A tutti capita di rimandare un impegno all’indomani, ma quando diventa un approccio sistematico nella vita quotidiana, allora possono insorgere dei problemi anche importanti. Oggi, un gruppo di ricercatori dell’Università di Stoccolma mostra che un intervento basato sulla terapia cognitivo-comportamentale (sigla inglese Cbt), un tipo di psicoterapia già utilizzato per trattare numerosi disturbi, ma mai applicato alla procrastinazione eccessiva, è stato efficace, in un gruppo di studenti universitari, nel ridurre questo problema. I risultati dello studio sono pubblicati su Behavior Therapy.
Se posticipare qualche incombenza è del tutto normale, e spesso anche utile per svolgere al meglio tale compito, quando questo comportamento diventa un elemento costante e continuo, una routine nella giornata e nella propria vita, allora possono manifestarsi ansia, senso di colpa e vergogna. In certi casi si rimanda anche l’azione di andare a letto, come ha spiegato al New Scientist Alexander Rozental, primo autore del paper, con una riduzione del riposo notturno. Oppure si procrastina l’attività fisica o una visita dal medico, con conseguenze negative anche per il proprio corpo. Insomma, procrastinare regolarmente può essere un problema anche serio.
La terapia cognitivo-comportamentale è un tipo di psicoterapia già ampiamente impiegato ed efficace nel trattare fobie e il disturbo post-traumatico da stress, che può insorgere in seguito a traumi di varia natura. Oggi, i ricercatori hanno deciso di applicare questo trattamento nel caso della procrastinazione eccessiva, che talvolta può essere considerata alla stregua di un vero e proprio disturbo, dato che può avere conseguenze sul benessere psico-fisico anche importanti. I ricercatori hanno scelto per il loro studio una popolazione degli studenti universitari, fra cui il problema della procrastinazione dei compiti e delle scadenze di studio colpisce, con intensità diverse, circa la metà dei componenti di questa categoria. E tale problema ha un impatto negativo sui voti degli esami, sulla capacità di riuscire a laurearsi, causando talvolta stress, ansia e depressione.

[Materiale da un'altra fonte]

(* ===== verification/Bridge.v ===== *)
(** * The change-notification bridge ([mount/fsnotify_bridge.cpp])

    Changes applied to the mirror are replayed on the mount from a thread of
    this process, so that the kernel raises the matching events.  State: the
    queue of jobs and the one poke in flight.  The outcome of a system call and
    of [lstat] are parameters. *)

From S2P Require Import Prelude Types KeyMap Path Coalescer Client.

Inductive Poke := PokeNone | Mknod | Mkdir | Unlink | Rmdir | Rename.
Inductive Pretend := PNothing | PAbsent | PPresent.

#[global] Instance Poke_eq_dec : EqDecision Poke.
Proof. solve_decision. Defined.
#[global] Instance Pretend_eq_dec : EqDecision Pretend.
Proof. solve_decision. Defined.

Record Job := mkJob { j_change : ChangeKind; j_path : bytes; j_path2 : bytes; j_kind : NodeKind; j_rescan : bool }.
#[global] Instance Job_eq_dec : EqDecision Job.
Proof. solve_decision. Defined.

Record Active := mkActive { act_what : Poke; act_path : bytes; act_path2 : bytes; act_pretend : Pretend; act_kind : NodeKind }.
Definition no_active : Active := mkActive PokeNone [] [] PNothing File.

Record BridgeStats := mkBStats { bs_events : Z; bs_delivered : Z; bs_failed : Z; bs_dropped : Z; bs_rescans : Z }.

Record FsNotifyBridge := mkBridge {
  root_ : bytes;
  root_dev_ : Z;
  running_ : bool;
  poke_tid_ : Z;
  self_pid_ : Z;
  queue_ : list Job;
  active_ : Active;
  bstats_ : BridgeStats
}.

Definition with_active a b := mkBridge (root_ b) (root_dev_ b) (running_ b) (poke_tid_ b) (self_pid_ b) (queue_ b) a (bstats_ b).
Definition with_queue q b := mkBridge (root_ b) (root_dev_ b) (running_ b) (poke_tid_ b) (self_pid_ b) q (active_ b) (bstats_ b).
Definition with_bstats s b := mkBridge (root_ b) (root_dev_ b) (running_ b) (poke_tid_ b) (self_pid_ b) (queue_ b) (active_ b) s.

Definition set_active (a : Active) (b : FsNotifyBridge) := with_active a b.
Definition clear_active (b : FsNotifyBridge) := with_active no_active b.

Definition is_self (b : FsNotifyBridge) (caller : Z) : bool :=
  negb (caller =? 0) && ((caller =? poke_tid_ b) || (caller =? self_pid_ b)).
Definition is_poke_thread := is_self.

(** What a caller is told of a path, with the kind for a ghost. *)
Definition pretend (b : FsNotifyBridge) (caller : Z) (rel : bytes) : Pretend * NodeKind :=
  if negb (is_self b caller) then (PNothing, File)
  else if bool_decide (act_pretend (active_ b) = PNothing) || negb (bool_decide (act_path (active_ b) = rel)) then (PNothing, File)
  else (act_pretend (active_ b), act_kind (active_ b)).

Definition claim (b : FsNotifyBridge) (caller : Z) (what : Poke) (rel rel2 : bytes) : FsNotifyBridge * bool :=
  if negb (is_self b caller) then (b, false)
  else if negb (bool_decide (act_what (active_ b) = what)) || negb (bool_decide (act_path (active_ b) = rel))
          || negb (bool_decide (act_path2 (active_ b) = rel2)) then (b, false)
  else (with_active no_active b, true).

(** ** Queueing *)

(** One change of [post]: the jobs so far, and the open halves by cookie. *)
Definition post_step (st : list Job * gmap Z nat) (c : AppliedChange) : list Job * gmap Z nat :=
  let '(jobs, from) := st in
  if ac_rescan c then (jobs ++ [mkJob Unknown [] [] Directory true], from)
  else if bool_decide (ac_change c = MovedFrom) && negb (ac_cookie c =? 0) then
    (jobs ++ [mkJob MovedFrom (ac_path c) [] (ac_kind c) false],
     match from !! ac_cookie c with Some _ => from | None => <[ac_cookie c := length jobs]> from end)
  else if bool_decide (ac_change c = MovedTo) && negb (ac_cookie c =? 0) then
    match from !! ac_cookie c with
    | Some i => (alter (λ j, mkJob (j_change j) (j_path j) (ac_path c) (j_kind j) (j_rescan j)) i jobs, delete (ac_cookie c) from)
    | None => (jobs ++ [mkJob Created (ac_path c) [] (ac_kind c) false], from)
    end
  else (jobs ++ [mkJob (ac_change c) (ac_path c) [] (ac_kind c) false], from).

(** Sources left without a destination become removals. *)
Definition unpaired (from : gmap Z nat) (i : nat) : bool := bool_decide (i ∈ (map_to_list from).*2).
Definition close_pairs (jobs : list Job) (from : gmap Z nat) : list Job :=
  imap (λ i j, if unpaired from i then mkJob Removed (j_path j) (j_path2 j) (j_kind j) (j_rescan j) else j) jobs.

Definition pair_jobs (changes : list AppliedChange) : list Job :=
  let '(jobs, from) := foldl post_step ([], ∅) changes in close_pairs jobs from.

Definition kQueueCap : Z := 65536.

Fixpoint enqueue_jobs (queue : list Job) (jobs : list Job) (dropped : Z) : list Job * Z :=
  match jobs with
  | [] => (queue, dropped)
  | j :: jobs =>
      if zlen queue >=? kQueueCap then enqueue_jobs (tail queue ++ [j]) jobs (dropped + 1)
      else enqueue_jobs (queue ++ [j]) jobs dropped
  end.

Definition post (b : FsNotifyBridge) (changes : list AppliedChange) : FsNotifyBridge :=
  if negb (running_ b) then b
  else
    let '(q, dropped) := enqueue_jobs (queue_ b) (pair_jobs changes) 0 in
    let s := bstats_ b in
    with_bstats (mkBStats (bs_events s) (bs_delivered s) (bs_failed s) (bs_dropped s + dropped) (bs_rescans s)) (with_queue q b).

(** ** Delivery *)

Definition abs_path (b : FsNotifyBridge) (rel : bytes) : bytes :=
  (match rsplit (root_ b) with Some (p, []) => p | _ => root_ b end) ++ c_slash :: rel.

Inductive Syscall :=
| SysMkdir (p : bytes) | SysMknod (p : bytes) | SysUtimens (p : bytes)
| SysRmdir (p : bytes) | SysUnlink (p : bytes) | SysRename (p q : bytes).

Section delivery.
(** The device [lstat] finds a path on, and whether a system call succeeds. *)
Context (lstat_dev : bytes → option Z) (sys : Syscall → bool).

Definition inside_mount (b : FsNotifyBridge) (rel : bytes) : bool :=
  let parent := match rsplit rel with Some (p, _) => abs_path b p | None => root_ b end in
  match lstat_dev parent with Some d => d =? root_dev_ b | None => false end.

(** A poke: the record shown to the handlers during the call, if it sets one,
    the call, and the paths invalidated after it. *)
Record PokeRun := mkRun { run_active : option Active; run_call : Syscall; run_invalidate : list bytes; run_ok : bool }.

Definition poke_create (b : FsNotifyBridge) (j : Job) : option PokeRun :=
  if bool_decide (j_path j = []) || negb (inside_mount b (j_path j)) then None
  else
    let dir := bool_decide (j_kind j = Directory) in
    let call := if dir then SysMkdir (abs_path b (j_path j)) else SysMknod (abs_path b (j_path j)) in
    Some (mkRun (Some (mkActive (if dir then Mkdir else Mknod) (j_path j) [] PAbsent (j_kind j))) call [] (sys call)).

Definition poke_modify (b : FsNotifyBridge) (j : Job) : option PokeRun :=
  if negb (bool_decide (j_path j = [])) && negb (inside_mount b (j_path j)) then None
  else
    let call := SysUtimens (if bool_decide (j_path j = []) then root_ b else abs_path b (j_path j)) in
    Some (mkRun None call [] (sys call)).

Definition poke_remove (b : FsNotifyBridge) (j : Job) : option PokeRun :=
  if bool_decide (j_path j = []) || negb (inside_mount b (j_path j)) then None
  else
    let dir := bool_decide (j_kind j = Directory) in
    let call := if dir then SysRmdir (abs_path b (j_path j)) else SysUnlink (abs_path b (j_path j)) in
    Some (mkRun (Some (mkActive (if dir then Rmdir else Unlink) (j_path j) [] PPresent (j_kind j))) call
            (if sys call then [] else [j_path j]) (sys call)).

Definition poke_move (b : FsNotifyBridge) (j : Job) : option PokeRun :=
  if bool_decide (j_path j = []) || bool_decide (j_path2 j = []) then None
  else if negb (inside_mount b (j_path j)) || negb (inside_mount b (j_path2 j)) then None
  else
    let call := SysRename (abs_path b (j_path j)) (abs_path b (j_path2 j)) in
    Some (mkRun (Some (mkActive Rename (j_path j) (j_path2 j) PPresent (j_kind j))) call
            [if sys call then j_path2 j else j_path j] (sys call)).

(** The poke [deliver] chooses for a job; [None]: nothing to say. *)
Definition choose_poke (b : FsNotifyBridge) (j : Job) : option (option PokeRun) :=
  if j_rescan j then Some (poke_modify b (mkJob Modified [] [] Directory false))
  else if negb (bool_decide (j_path2 j = [])) then Some (poke_move b j)
  else
    match j_change j with
    | Created | MovedTo => Some (poke_create b j)
    | Modified => Some (poke_modify b j)
    | Removed | MovedFrom => Some (poke_remove b j)
    | Unknown => None
    end.

Definition deliver (b : FsNotifyBridge) (j : Job) : FsNotifyBridge * option PokeRun :=
  let s := bstats_ b in
  let s := mkBStats (bs_events s + 1) (bs_delivered s) (bs_failed s) (bs_dropped s)
             (bs_rescans s + if j_rescan j then 1 else 0) in
  match choose_poke b j with
  | None => (with_bstats s b, None)
  | Some run =>
      let ok := match run with Some r => run_ok r | None => false end in
      let b := match run with Some (mkRun (Some _) _ _ _) => clear_active b | _ => b end in
      (with_bstats (mkBStats (bs_events s) (bs_delivered s + if ok then 1 else 0) (bs_failed s + if ok then 0 else 1)
                      (bs_dropped s) (bs_rescans s)) b, run)
  end.

(** One round of [run]. *)
Definition run_round (b : FsNotifyBridge) : FsNotifyBridge * option PokeRun :=
  match queue_ b with [] => (b, None) | j :: q => deliver (with_queue q b) j end.
End delivery.

Definition stop (b : FsNotifyBridge) : FsNotifyBridge :=
  if negb (running_ b) then b
  else mkBridge (root_ b) (root_dev_ b) false (poke_tid_ b) (self_pid_ b) [] no_active (bstats_ b).

(** ** Queueing: lemmas *)

(** Every path reported is the path or the destination of some job. *)
Definition mentions (p : bytes) (j : Job) : Prop := j_path j = p ∨ j_path2 j = p.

Nella ricerca, un gruppo di 92 studenti con un problema di procrastinazione di grado severo sono stati sottoposti per otto settimane ad un intervento di terapia cognitivo comportamentale. Di questi, 48 ragazzi hanno seguito una terapia via internet (Icbt), mentre i restanti 44 sono stati assegnati a gruppi di terapia Cbt tradizionale, con circa 12 studenti per ogni gruppo e con sessioni ogni 15 giorni. Durante il periodo del trattamento, ogni settimana veniva misurato attraverso un punteggio la frequenza con cui i partecipanti procrastinavano i compiti, mentre i livelli di ansia, depressione e in generale del benessere psico-fisico venivano misurati prima di iniziare la terapia, alla fine e in un follow up a distanza di 6 mesi dalla conclusione.
In base ai risultati, tutti i partecipanti hanno mostrato una riduzione della procrastinazione. Ma anche la performance accademica, l’ansia e la depressione hanno tratto benefici da bassi a moderati da questa terapia. Passando ai numeri, subito dopo il trattamento, circa un terzo degli studenti ha manifestato dei miglioramenti, mentre al follow up dopo sei mesi, questi benefici erano estesi al 46,7% del gruppo, quasi la metà degli studenti che hanno seguito la terapia: dopo 6 mesi, infatti, gli studenti che avevano preso parte a una terapia di gruppo tradizionale (Cbt), mostravano un miglioramento aggiuntivo. Al contrario, quelli che avevano seguito il trattamento via internet manifestavano qualche segno di un peggioramento rispetto ai risultati positivi ottenuti alla fine della terapia: dunque, secondo gli autori, la terapia di gruppo dal vivo è risultata più efficace.
I risultati sono promettenti, secondo l’autore Alexander Rosental, che si augura che anche altre scuole ed università possano offrire questo trattamento agli studenti. Il centro in cui i ricercatori hanno effettuato l’esperimento ha deciso di continuare a fornire questa terapia agli studenti per ridurre la procrastinazione. Una scelta spesso positiva, dunque, sia il benessere degli studenti, sia per il loro percorso accademico, che potrebbe concludersi più in fretta e con risultati migliori. Per ora, la popolazione studiata è quella degli studenti, ma chissà che questo o altri trattamenti non possano essere utilizzati anche per altre categorie di procrastinatori.